49/// These parameters significantly impact search quality, construction time,
50/// and memory usage patterns.
51///
52/// # Field Descriptions
53///
54/// ## dimension
55/// Vector dimension count. Must match all vectors inserted into the index.
56/// Typical values: 128-4096 depending on embedding model used.
57///
58/// ## m
59/// Number of bi-directional links created for each node during construction.
60/// This is the primary parameter controlling index connectivity.
61///
62/// - Lower values (5-12): Faster construction, less memory, lower recall
63/// - Medium values (16-24): Balanced performance (recommended)
64/// - Higher values (32-48): Better recall, more memory, slower construction
65///
66/// ## ef_construction
67/// Size of dynamic candidate list during index construction.
68/// Controls how thoroughly the algorithm explores the graph during insertion.
69///
70/// - Lower values (100-200): Faster construction
71/// - Higher values (400-800): Better index quality, slower construction
72///
73/// ## ef_search
74/// Size of dynamic candidate list during search operations.
75/// Controls search accuracy vs speed trade-off.
76///
77/// - Lower values (10-50): Faster search, potentially lower accuracy
78/// - Higher values (100-200): Better recall, slower search
79///
80/// ## ml
81/// Maximum number of layers in the HNSW structure.
82/// Calculated as floor(-ln(N) * ml_scale) where N is data size.
83/// Higher values create deeper graphs for better performance on large datasets.
84///
85/// ## distance_metric
86/// Distance function used for vector similarity calculation.
87/// Choose based on your vector data characteristics and use case requirements.
88///
89/// ## enable_multilayer
90/// Controls whether multi-layer HNSW functionality is enabled.
91/// When false (default), all vectors are inserted into the base layer only,
92/// providing backward compatibility and avoiding node ID conflicts.
93/// When true, proper multi-layer HNSW with exponential distribution is used.
94///
95/// ## multilayer_level_distribution_base
96/// Base value for exponential level distribution in multi-layer mode.
97/// Higher values create flatter layer distributions (more vectors in higher layers).
98/// Default value equals m for optimal performance.
99///
100/// ## multilayer_deterministic_seed
101/// Seed for deterministic random number generation in multi-layer operations.
102/// When Some(seed), reproducible level assignments are ensured.
103/// When None, non-deterministic behavior is used (default for production).
104///
105/// # Default Configuration
106///
107/// The default configuration provides good performance for most use cases:
108/// - Balanced search quality vs speed
109/// - Reasonable memory usage (~2.5x vector size)
110/// - Fast construction time
111/// - Robust to various data distributions
112/// - Single-layer mode for backward compatibility
113///
114/// # Multi-layer vs Single-layer Mode
115///
116/// ## Single-layer mode (enable_multilayer = false)

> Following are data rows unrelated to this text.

(* ===== verification/MmProps.v ===== *)
(** What the memory manager promises: assigning and unassigning pages,
    unsharing, page faults and snapshots of address spaces, with concrete states
    they apply to. *)
From S2P Require Import Prelude Bits Irq Binradix Alloc MmState PageMan Aspace Copy VmaProofs MmInv MmOps Cow Fault Snapshot.

Section props.
Context {R : Type} `{!RadixMap R id}.
Implicit Types s : mm R.

(** [address_space_assign_page] returns -1 on an address that is not page
    aligned and 0, without assigning anything, outside every area; else the
    address, and no other, shows page [i], and every other address shows the
    bytes it showed. *)
Theorem assign_page_correct hwp ext s a sp i p vaddr flags :
  mm_ok hwp ext s -> spaces s !! a = Some sp -> pgs s !! i = Some p -> 0 <= vaddr < 2 ^ 63 ->
  kind_ok hwp (mkEntry i a vaddr flags) -> ref_count p + 1 < 2 ^ 64 -> (view s a vaddr = None \/ 1 <= ext i) ->
  exists r s', address_space_assign_page a i vaddr flags s = Done r s'
  /\ (vaddr mod 4096 <> 0 -> r = -1 /\ s' = s)
  /\ (vaddr mod 4096 = 0 -> r = 0 /\ match find_vma (vma sp) vaddr with
      | None => s' = s
      | Some _ => mm_ok hwp ext s' /\ keeps s s' /\ (forall b, layout s' b = layout s b)
          /\ (forall b w, view s' b w = set_view a vaddr (Some (i, flags)) (view s) b w)
          /\ (forall k, byte s' a vaddr k = Some (phys s (phys_addr p + k)))
          /\ forall b w k, ~ (b = a /\ w = vaddr) -> byte s' b w k = byte s b w k
      end).
Proof.
  intros HI Hsp Hp Hv Hk Hr Hroom. unfold address_space_assign_page.
  destruct (IS_ALIGNED vaddr PAGE_SIZE_BIT) eqn:Eal; cbn [negb].
  - apply IS_ALIGNED_iff in Eal; [|unfold PAGE_SIZE_BIT; lia]. change (2 ^ PAGE_SIZE_BIT) with 4096 in Eal.
    erewrite bind_eq; [|by eapply locked_find].
    destruct (find_vma (vma sp) vaddr) as [v|] eqn:Ef; [|by exists 0, s].
    destruct (assign_page_ok hwp ext s a i vaddr (vma_id v) flags p) as
      (s' & E & HI' & K & F & Hv' & _ & (p' & Hp' & Hpa) & Hlay & Hfr & _ & _); try done.
    exists 0, s'. split; [erewrite bind_eq; [apply mret_eq|exact E]|]. split; [done|]. intros _. split; [done|].
    split_and!; try done.
    + intros k. unfold byte. rewrite Hv'. unfold set_view. rewrite decide_True by done. cbn. rewrite Hp'. cbn.
      by rewrite Hpa, F.
    + intros b w k Hne. apply (byte_view hwp ext hwp ext); try done. rewrite Hv'. unfold set_view. by rewrite decide_False.
  - exists (-1), s. split; [done|]. split; [done|]. intros Hz. exfalso.
    rewrite (proj2 (IS_ALIGNED_iff vaddr PAGE_SIZE_BIT ltac:(unfold PAGE_SIZE_BIT; lia))) in Eal by done. done.
Qed.

(** [unassign_page] on an entry: its address shows nothing any more and is not
    mapped, every other address shows the bytes it showed, the entry is freed,
    and the page is freed with its last reference. *)
Theorem unassign_page_correct hwp ext s pe e p :
  mm_ok hwp ext s -> entries s !! pe = Some e -> pgs s !! pe_p e = Some p ->
  exists s', unassign_page pe s = Done () s' /\ mm_ok hwp ext s' /\ keeps s s' /\ entries s' = delete pe (entries s)
    /\ (forall b, layout s' b = layout s b)
    /\ (forall b w, view s' b w = set_view (pe_as e) (pe_vaddr e) None (view s) b w)
    /\ mapped s' (pe_as e) (pe_vaddr e) = None
    /\ (forall b w k, ~ (b = pe_as e /\ w = pe_vaddr e) -> byte s' b w k = byte s b w k)
    /\ (is_Some (pgs s' !! pe_p e) <-> ref_count p <> 1).
Proof.
  intros HI He Hp. destruct (i_entry _ _ _ _ _ _ _ _ _ _ _ HI pe e He) as (_ & _ & [[r t] Hc]).
  destruct (cores_Some _ _ _ _ Hc) as (sp & Hsp & _).
  destruct (unassign_page_ok hwp ext s pe e p sp HI He Hp Hsp) as
    (s' & r' & E & HI' & K & F1 & F2 & F3 & F4 & F5 & F6 & F7).
  pose proof (unassign_view hwp ext s s' pe e sp r' HI He Hsp F3 F5 F6) as Hview.
  exists s'. split_and!; try done.
  - intros b. by apply (layout_insert s s' (pe_as e) sp _ b Hsp F6), shape_drop.
  - apply (unshown_unmapped hwp ext s'); [done|]. rewrite Hview. unfold set_view. by rewrite decide_True.
  - intros b w k Hne. apply (byte_view hwp ext hwp ext); try done.
    + intros x q Hq. rewrite F7 in Hq. destruct (_ =? 1).
      * apply lookup_delete_Some in Hq as [_ Hq]. eauto.
      * apply lookup_insert_Some in Hq as [[<- <-]|[_ Hq]]; eauto.
    + rewrite Hview. unfold set_view. by rewrite decide_False.
  - rewrite F7. destruct (Z.eqb_spec (ref_count p) 1) as [E1|E1].
    + rewrite lookup_delete_eq. split; [by intros [? ?]|done].
    + rewrite lookup_insert_eq. split; [done|by eexists].
Qed.

(** C9: [unshare_page] on an entry of the current address space whose page has
    snapshots and other users: the entry gets a page without snapshots, nobody
    sees different bytes, and the other users of that page are shared owners of
    the old one. *)
Theorem unshare_page_private hwp ext s pe e p0 :
  mm_ok hwp ext s -> entries s !! pe = Some e -> pe_as e = current_as s -> pe_p e ∉ hwp -> pgs s !! pe_p e = Some p0 ->
  0 < snap_count p0 -> 2 <= ref_count p0 -> free_pages (alloc s) <> [] ->
  exists s' n, unshare_page pe s = Done () s' /\ unshared hwp ext s e s' n.
Proof. apply unshare_page_ok. Qed.


(** A read fault is served: the address is mapped to the page it shows (the
    zero page if nothing is assigned to it), writable only if no snapshot of
    that page is left. *)
Theorem read_fault_correct hwp ext s vaddr v sp zp err :
  fault_at hwp ext s vaddr v sp zp -> GET_BIT err 2 <> 0 -> Z.land err PTE_W = 0 ->
  mapped s (current_as s) (ALIGN vaddr PAGE_SIZE_BIT) = None ->
  exists s', page_fault_handler err vaddr s = Done (0, None) s' /\ read_served hwp ext s (ALIGN vaddr PAGE_SIZE_BIT) s'.
Proof. apply read_fault_ok. Qed.

(** C3: [as_snapshot], on which fork is built: the new address space shows the pages
    of the current one, all as snapshots, except those of devices; it has a copy
    of every area that is not a device's; no other address space shows anything
    else than before. *)
Theorem as_snapshot_correct hwp ext s new sp spn :
  snap_ready hwp ext s new sp spn ->
  exists s', as_snapshot new s = Done () s' /\ snapshot_taken hwp ext s new sp s'.
Proof. apply as_snapshot_ok. Qed.

(** C1: After [as_snapshot], a write of the original to any of its writable
    addresses faults and is served, and the store that follows, whatever it
    writes, is not seen by the snapshot: it keeps showing the bytes the original
    showed when it was taken. *)
Theorem snapshot_isolation hwp ext s new sp spn vaddr v zp err :
  snap_ready hwp ext s new sp spn -> fault_at hwp ext s vaddr v sp zp -> flag VMA_RW (vma_flags v) = true ->
  free_pages (alloc s) <> [] -> GET_BIT err 2 <> 0 -> Z.land err PTE_W <> 0 ->
  (forall i f, view s (current_as s) (ALIGN vaddr PAGE_SIZE_BIT) = Some (i, f) -> flag PF_HARDWARE f = false) ->
  exists s1 s2 x, as_snapshot new s = Done () s1 /\ page_fault_handler err vaddr s1 = Done (0, None) s2
  /\ mapped s2 (current_as s) (ALIGN vaddr PAGE_SIZE_BIT) = Some x /\ flag PTE_W x = true
  /\ forall k b w j, 0 <= k < 4096 -> 0 <= j < 4096 -> byte (store x k b s2) new w j = child_byte s w j.
Proof.
  intros N F Hrw Hfree Herr Hw Hsoft. pose proof (n_ok _ _ _ _ _ _ N) as HI. pose proof (n_ne _ _ _ _ _ _ N) as Hne.
  destruct (as_snapshot_ok hwp ext s new sp spn N) as (s1 & E1 & T). pose proof T as (HI1 & (K1 & _) & _ & _ & _ & _ & _ & _ & Hvn & _).
  destruct (snapshot_fault hwp ext s new sp spn s1 vaddr v zp N T F) as (v1 & sp1 & zp1 & F1 & Hfl).
  destruct (write_fault_ok hwp ext s1 vaddr v1 sp1 zp1 err F1 Herr Hw) as (s2 & E2 & n & np & x & W1 & W2 & W3 & W4 & W5 & W6 & W7 & W8 & W9 & W10 & W11);
    [by rewrite Hfl|by apply (snapshot_can_write hwp ext s new sp spn)|]. rewrite K1 in *.
  exists s1, s2, x. split_and!; try done. intros k b w j Hk Hj.
  rewrite (store_elsewhere hwp ext s2 n np); try done.
  - rewrite W10; [by apply (snapshot_bytes hwp ext s new sp)|done|]. intros [? _]. congruence.
  - intros f Hf. destruct (W11 new w f Hf) as [_ Hold]; [intros [? _]; congruence|]. rewrite Hvn in Hold.
    destruct (view s (current_as s) w) as [[i g]|]; [|done]. cbn in Hold. by destruct (flag PF_HARDWARE g).
Qed.
End props.

(** ** Witnesses *)
Lemma inv_start {R : Type} `{!RadixMap R id} al own live (C : gmap id (R * gmap Z Z)) ph n :
  mem_ok al own live -> r_ok ph -> r_map ph = ∅ ->
  (forall a r t, C !! a = Some (r, t) -> r_ok r /\ r_map r = ∅ /\ t = ∅) ->
  inv ∅ (fun _ => 0) (fun _ => 0) ∅ ∅ al C ph ∅ ∅ n.
Proof.
  intros Hm Hph Hmp HC. constructor; try done.
  - intros a r t Ha. by destruct (HC a r t Ha).
  - intros a r t v pe Ha. destruct (HC a r t Ha) as (_ & -> & _). rewrite lookup_empty. split; [done|].
    intros (_ & e & He & _). done.
  - intros x i. by rewrite Hmp, lookup_empty.
  - intros a r t v x Ha. destruct (HC a r t Ha) as (_ & _ & ->). by rewrite lookup_empty.
  - exists own, live. split; [done|]. intros i p. by rewrite lookup_empty.
Qed.

(** Address space 1 is current and has one writable area and one that is not;
    address space 2 is empty; page 3 is the zero page. *)
Definition ex_vmas : list vm_area := [mkVma 5 VMA_RW 0 0x400000 0x2000 []; mkVma 6 0 0 0x500000 0x1000 []].
Definition ex_cur : address_space (gmap Z id) := mkAs ∅ ex_vmas USER_BASE USER_TOP 0 ∅.
Definition ex_empty : address_space (gmap Z id) := mkAs ∅ [] USER_BASE USER_TOP 0 ∅.
Definition ex_booted : mm (gmap Z id) :=
  mkMm ex_mem (fun x => x mod 256) 10 ∅ ∅ ∅ {[1%positive := ex_cur; 2%positive := ex_empty]} 1 10.
Definition ex_ext : id -> Z := bump (fun _ => 0) 10 1.
Definition ex_zero : page := mkPage 0x2000 0 1 0 [].
Definition ex_alloc : mem :=
  mkMem 0 [ex_page 3; ex_page 4] [] (At ex_mrng) false
        (mkPool (ex_page 1) [] [ex_page 1] 40 4048) {[ex_mrng := mkPool 0 [] [] 24 0]}.
Definition ex_ready : mm (gmap Z id) :=
  mkMm ex_alloc (fun x => x mod 256) 11 {[10%positive := ex_zero]} {[0x2000 := 10%positive]} ∅
    {[1%positive := ex_cur; 2%positive := ex_empty]} 1 10.

Lemma ex_ready_ok : mm_ok ∅ ex_ext ex_ready.
Proof.
  assert (mm_ok ∅ (fun _ => 0) ex_booted) as H0.
  { apply (inv_start _ _ _ _ _ _ ex_mem_ok); [done|done|]. intros a r t Ha. unfold cores in Ha. rewrite lookup_fmap in Ha.
    apply fmap_Some in Ha as (sp & Hsp & [= -> ->]). cbn in Hsp.
    apply lookup_insert_Some in Hsp as [[_ <-]|[_ Hsp]]; [done|]. by apply lookup_singleton_Some in Hsp as [_ <-]. }
  apply (inv_new_page _ _ _ _ _ _ _ _ _ _ _ H0 (ex_page 2) [ex_page 3; ex_page 4] ex_alloc {[0x2000 := 10%positive]});
    [done|by vm_compute|done|done].
Qed.

Lemma ex_fault : fault_at ∅ ex_ext ex_ready 0x400123 (mkVma 5 VMA_RW 0 0x400000 0x2000 []) ex_cur ex_zero.
Proof.
  constructor; try done; [apply ex_ready_ok|]. repeat constructor.
Qed.

Lemma assign_page_correct_witness :
  exists r s', address_space_assign_page 1 10 0x400000 PF_SHARED ex_ready = Done r s'
  /\ (0x400000 mod 4096 <> 0 -> r = -1 /\ s' = ex_ready)
  /\ (0x400000 mod 4096 = 0 -> r = 0 /\ match find_vma (vma ex_cur) 0x400000 with
      | None => s' = ex_ready
      | Some _ => mm_ok ∅ ex_ext s' /\ keeps ex_ready s' /\ (forall b, layout s' b = layout ex_ready b)
          /\ (forall b w, view s' b w = set_view 1 0x400000 (Some (10%positive, PF_SHARED)) (view ex_ready) b w)
          /\ (forall k, byte s' 1 0x400000 k = Some (phys ex_ready (phys_addr ex_zero + k)))
          /\ forall b w k, ~ (b = 1%positive /\ w = 0x400000) -> byte s' b w k = byte ex_ready b w k
      end).
Proof.
  apply (assign_page_correct ∅ ex_ext ex_ready 1 ex_cur 10 ex_zero 0x400000 PF_SHARED ex_ready_ok);
    [reflexivity|reflexivity|lia| |reflexivity|left; reflexivity].
  left. reflexivity.
Defined.

(** The zero page assigned as a snapshot to 0x400000. *)
Definition ex_shown : mm (gmap Z id) :=
  match address_space_assign_page_no_addr_check 1 10 0x400000 5 PF_SNAPSHOT ex_ready with
  | Done _ s => s | _ => ex_ready end.
Definition ex_entry : page_entry := mkEntry 10 1 0x400000 PF_SNAPSHOT.
Definition ex_shared : page := mkPage 0x2000 0 2 1 [11%positive].

Lemma ex_shown_ok : mm_ok ∅ ex_ext ex_shown
  /\ forall b w, view ex_shown b w = set_view 1 0x400000 (Some (10%positive, PF_SNAPSHOT)) (view ex_ready) b w.
Proof.
  destruct (assign_page_ok ∅ ex_ext ex_ready 1 10 0x400000 5 PF_SNAPSHOT ex_zero ex_ready_ok) as (s & E & HI & _ & _ & Hv & _);
    [done|by eexists|done|by right|done|by left|].
  unfold ex_shown. by rewrite E.
Qed.

Lemma unassign_page_correct_witness :
  exists s', unassign_page 11 ex_shown = Done () s' /\ mm_ok ∅ ex_ext s' /\ keeps ex_shown s'
    /\ entries s' = delete 11%positive (entries ex_shown) /\ (forall b, layout s' b = layout ex_shown b)
    /\ (forall b w, view s' b w = set_view 1 0x400000 None (view ex_shown) b w)
    /\ mapped s' 1 0x400000 = None
    /\ (forall b w k, ~ (b = 1%positive /\ w = 0x400000) -> byte s' b w k = byte ex_shown b w k)
    /\ (is_Some (pgs s' !! 10%positive) <-> ref_count ex_shared <> 1).
Proof.
  apply (unassign_page_correct ∅ ex_ext ex_shown 11 ex_entry ex_shared (proj1 ex_shown_ok)); by vm_compute.
Defined.

Lemma unshare_page_private_witness :
  exists s' n, unshare_page 11 ex_shown = Done () s' /\ unshared ∅ ex_ext ex_shown ex_entry s' n.
Proof.
  apply (unshare_page_private ∅ ex_ext ex_shown 11 ex_entry ex_shared (proj1 ex_shown_ok)); by vm_compute.
Defined.


Lemma read_fault_correct_witness :
  exists s', page_fault_handler 4 0x400123 ex_ready = Done (0, None) s' /\ read_served ∅ ex_ext ex_ready 0x400000 s'.
Proof.
  apply (read_fault_correct ∅ ex_ext ex_ready 0x400123 _ ex_cur ex_zero 4 ex_fault); by vm_compute.
Defined.

(** Address space 1 as it is in [ex_shown]. *)
Definition ex_parent : address_space (gmap Z id) :=
  mkAs {[0x400000 := 11%positive]}
    [mkVma 5 VMA_RW 0 0x400000 0x2000 [11%positive]; mkVma 6 0 0 0x500000 0x1000 []] USER_BASE USER_TOP 0 ∅.

Lemma ex_snap_ready : snap_ready ∅ ex_ext ex_shown 2 ex_parent ex_empty.
Proof.
  destruct ex_shown_ok as [HI Hv]. constructor; try done.
  - intros v Hin _. apply elem_of_cons in Hin as [->|Hin]; [split_and!; by vm_compute|].
    apply list_elem_of_singleton in Hin as ->. split_and!; by vm_compute.
  - intros w i f. change (current_as ex_shown) with 1%positive. rewrite Hv. unfold set_view. case_decide as Hd.
    + intros [= <- <-] _. destruct Hd as [_ ->]. eexists. split; [by left|]. split; [done|]. by vm_compute.
    + intros (sp & _ & (pe & Hpe & (e & He & _)%bind_Some)%bind_Some)%bind_Some. done.
  - intros i. unfold ex_ext, bump. cbn. case_decide; by vm_compute.
Qed.

Lemma ex_shown_fault :
  fault_at ∅ ex_ext ex_shown 0x400123 (mkVma 5 VMA_RW 0 0x400000 0x2000 [11%positive]) ex_parent ex_shared.
Proof.
  constructor; try done; [apply ex_shown_ok|]. repeat constructor.
Qed.

Lemma as_snapshot_correct_witness :
  exists s', as_snapshot 2 ex_shown = Done () s' /\ snapshot_taken ∅ ex_ext ex_shown 2 ex_parent s'.
Proof. exact (as_snapshot_correct ∅ ex_ext ex_shown 2 ex_parent ex_empty ex_snap_ready). Defined.

Lemma snapshot_isolation_witness :
  exists s1 s2 x, as_snapshot 2 ex_shown = Done () s1 /\ page_fault_handler 6 0x400123 s1 = Done (0, None) s2
  /\ mapped s2 1 0x400000 = Some x /\ flag PTE_W x = true
  /\ forall k b w j, 0 <= k < 4096 -> 0 <= j < 4096 -> byte (store x k b s2) 2 w j = child_byte ex_shown w j.
Proof.
  apply (snapshot_isolation ∅ ex_ext ex_shown 2 ex_parent ex_empty 0x400123 _ ex_shared 6 ex_snap_ready ex_shown_fault);
    [by vm_compute..|].
  intros i f E. vm_compute in E. injection E as _ <-. reflexivity.
Defined.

117/// - All vectors inserted into base layer (L0)
118/// - No node ID conflicts
119/// - Faster insertion, simpler search
120/// - Recommended for small datasets (<10k vectors) or when compatibility is critical
121///
122/// ## Multi-layer mode (enable_multilayer = true)
123/// - Exponential level distribution for optimal search performance
124/// - 3-10x faster search for large datasets (>10k vectors)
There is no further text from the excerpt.